(** A prefix on which the decoder succeeds begins an encoding. *)
Lemma initial_of_step ch k filler :
  is_byte ch -> (utf8_step ch (k ++ filler)).1 <> None ->
  (length (utf8_step ch (k ++ filler)).2 <= length filler)%nat -> initial_subsequence (ch :: k).
Proof.
  intros Hch Hok Hlen. destruct (utf8_step ch (k ++ filler)) as [[c|] rest] eqn:E; [|done].
  destruct (utf8_step_sound _ _ _ _ Hch E) as (Hc & bs & Hbs & Hsplit).
  exists c, bs. split_and!; [done | done |]. cbn in Hlen.
  assert (Hl := f_equal length Hsplit). rewrite length_app in Hl. cbn in Hl. rewrite length_app in Hl.
  destruct (prefix_weak_total (ch :: k) bs (ch :: k ++ filler)) as [|Hp];
    [by exists filler | rewrite Hsplit; by exists rest | done |].
  rewrite (prefix_length_eq bs (ch :: k)); [done | done | cbn; lia].
Qed.

(** A byte on which the decoder fails does not continue an encoding. *)
Lemma not_initial_of_step ch k b :
  (forall X, (utf8_step ch (k ++ b :: X)).1 = None) -> ~ initial_subsequence (ch :: k ++ [b]).
Proof.
  intros Hfail (c & bs & Hc & E & [m ->]).
  pose proof (utf8_step_encode c ch ((k ++ [b]) ++ m) [] Hc E) as Hs.
  rewrite app_nil_r, <- app_assoc in Hs. cbn in Hs. specialize (Hfail m). by rewrite Hs in Hfail.
Qed.

Ltac step_result := cbn [app]; step_cases; zdecide; cbn.

Ltac maximal_subpart_tac :=
  split; [done|]; split;
  [ first [ right; reflexivity
          | left; apply (initial_of_step _ _ [0x80; 0x80]);
            [unfold is_byte; lia | step_result; discriminate | step_result; lia] ]
  | first [ solve [intros ? ? [=]]
          | intros b rest' Heq; injection Heq as Hb _; subst b;
            lazymatch goal with |- ~ initial_subsequence ((?ch :: ?k) ++ [?b]) =>
              apply (not_initial_of_step ch k b); intros X; step_result; reflexivity end ] ].

(** A failing step consumes exactly the maximal subpart. *)
Lemma utf8_step_None ch r rest :
  is_byte ch -> utf8_step ch r = (None, rest) ->
  exists p, ch :: r = p ++ rest /\ maximal_subpart p rest.
Proof.
  unfold is_byte. intros Hch.
  destruct r as [|ch2 [|ch3 [|ch4 r]]]; step_cases; zcase; try (exfalso; lia); intros [= <-];
    first [ exists [ch]; split; [reflexivity|]
          | exists [ch; ch2]; split; [reflexivity|]
          | exists [ch; ch2; ch3]; split; [reflexivity|]
          | exists [ch; ch2; ch3; ch4]; split; [reflexivity|] ];
    maximal_subpart_tac.
Qed.

(** Two maximal subparts at the head of the same input are equal. *)
Lemma maximal_subpart_prefix p rest p' rest' :
  p ++ rest = p' ++ rest' -> p `prefix_of` p' ->
  maximal_subpart p rest -> maximal_subpart p' rest' -> p = p'.
Proof.
  intros Heq Hpre (Hne & _ & Hmax) (_ & Hinit' & _).
  destruct Hpre as [[|b m] ->]; [by rewrite app_nil_r|].
  exfalso. rewrite <- app_assoc in Heq. apply app_inv_head in Heq. cbn in Heq.
  apply (Hmax b (m ++ rest') Heq).
  destruct Hinit' as [Hi | Hl].
  - apply (initial_subsequence_app _ m). by rewrite <- app_assoc.
  - rewrite length_app in Hl. cbn in Hl. destruct p; cbn in Hl; [done | lia].
Qed.

Lemma maximal_subpart_unique p rest p' rest' :
  p ++ rest = p' ++ rest' -> maximal_subpart p rest -> maximal_subpart p' rest' -> p = p'.
Proof.
  intros Heq Hm Hm'.
  destruct (prefix_weak_total p p' (p ++ rest)) as [Hp | Hp];
    [by exists rest | rewrite Heq; by exists rest' | |].
  - exact (maximal_subpart_prefix _ _ _ _ Heq Hp Hm Hm').
  - symmetry. exact (maximal_subpart_prefix _ _ _ _ (eq_sym Heq) Hp Hm' Hm).
Qed.

(** No encoding of a scalar value begins where a step fails. *)
Lemma utf8_step_None_no_scalar ch r rest c bs :
  utf8_step ch r = (None, rest) -> is_scalar c -> utf8_encode_cp c = Some bs ->
  ~ bs `prefix_of` (ch :: r).
Proof.
  intros E Hc Hbs [m Hm]. destruct (utf8_encode_cp_Some c bs Hbs) as [_ Hne].
  destruct bs as [|b bt]; [done|]. injection Hm as -> ->.
  by rewrite (utf8_step_encode c b bt m Hc Hbs) in E.
Qed.

(** The decoder's output is a decoding. *)
Lemma decodes_utf8_decode_replace bs : Forall is_byte bs -> decodes bs (utf8_decode_replace bs).
Proof.
  induction bs as [|ch r IH] using utf8_decode_rect; intros Hbs; [constructor|].
  apply Forall_cons in Hbs as [Hch Hr]. rewrite utf8_decode_replace_cons.
  specialize (IH (Forall_utf8_step _ ch r Hr)).
  destruct (utf8_step ch r) as [[c|] rest] eqn:E; cbn in IH |- *.
  - destruct (utf8_step_sound ch r c rest Hch E) as (Hc & bs & Hbs & ->).
    by apply decodes_scalar.
  - destruct (utf8_step_None ch r rest Hch E) as (p & Hsplit & Hmax). rewrite Hsplit.
    apply decodes_subpart; [|done|done].
    intros c bs Hc Hbs. rewrite <- Hsplit. exact (utf8_step_None_no_scalar ch r rest c bs E Hc Hbs).
Qed.

(** Every decoding is the decoder's output. *)
Lemma decodes_functional bs cs : decodes bs cs -> Forall is_byte bs -> cs = utf8_decode_replace bs.
Proof.
  induction 1 as [|c bs rest cs Hc Hbs _ IH|p rest cs Hnone Hmax _ IH]; intros Hbytes; [done| |].
  - apply Forall_app in Hbytes as [_ Hr].
    destruct (utf8_encode_cp_Some c bs Hbs) as [_ Hne]. destruct bs as [|b bt]; [done|].
    rewrite <- app_comm_cons, utf8_decode_replace_cons, (utf8_step_encode c b bt rest Hc Hbs).
    cbn. f_equal. by apply IH.
  - apply Forall_app in Hbytes as [Hp Hr]. pose proof (proj1 Hmax) as Hne.
    destruct p as [|ch k]; [done|]. apply Forall_cons in Hp as [Hch _].
    rewrite <- app_comm_cons, utf8_decode_replace_cons.
    destruct (utf8_step ch (k ++ rest)) as [[c|] rest''] eqn:E.
    + exfalso. destruct (utf8_step_sound _ _ _ _ Hch E) as (Hc & bs & Hbs & Hsplit).
      apply (Hnone c bs Hc Hbs). rewrite <- app_comm_cons, Hsplit. by exists rest''.
    + destruct (utf8_step_None _ _ _ Hch E) as (p' & Hsplit & Hmax').
      rewrite app_comm_cons in Hsplit.
      pose proof (maximal_subpart_unique _ _ _ _ Hsplit Hmax Hmax') as <-.
      apply app_inv_head in Hsplit as <-. cbn. f_equal. by apply IH.
Qed.

(** A decoding without U+FFFD re-encodes to the bytes decoded. *)
Lemma utf8_decode_reencode bs :
  Forall is_byte bs -> REPLACEMENT_CHARACTER ∉ utf8_decode_replace bs ->
  utf8_encode (utf8_decode_replace bs) = Some bs.
Proof.
  induction bs as [|ch r IH] using utf8_decode_rect; intros Hbs Hno; [done|].
  apply Forall_cons in Hbs as [Hch Hr]. rewrite utf8_decode_replace_cons in Hno |- *.
  specialize (IH (Forall_utf8_step _ ch r Hr)).
  destruct (utf8_step ch r) as [[c|] rest] eqn:E; cbn in IH, Hno |- *; [|by destruct Hno; left].
  destruct (utf8_step_sound ch r c rest Hch E) as (_ & bs & Hbs & Hsplit).
  rewrite Hbs, IH; [cbn; by rewrite Hsplit|]. intros Hin. apply Hno. by right.
Qed.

○ ○ ○ ○ ○

Could you filter the entries above for lines holding the string "encoding" and copy them?

**Expected output**
(** A prefix on which the decoder succeeds begins an encoding. *)
(** A byte on which the decoder fails does not continue an encoding. *)
(** No encoding of a scalar value begins where a step fails. *)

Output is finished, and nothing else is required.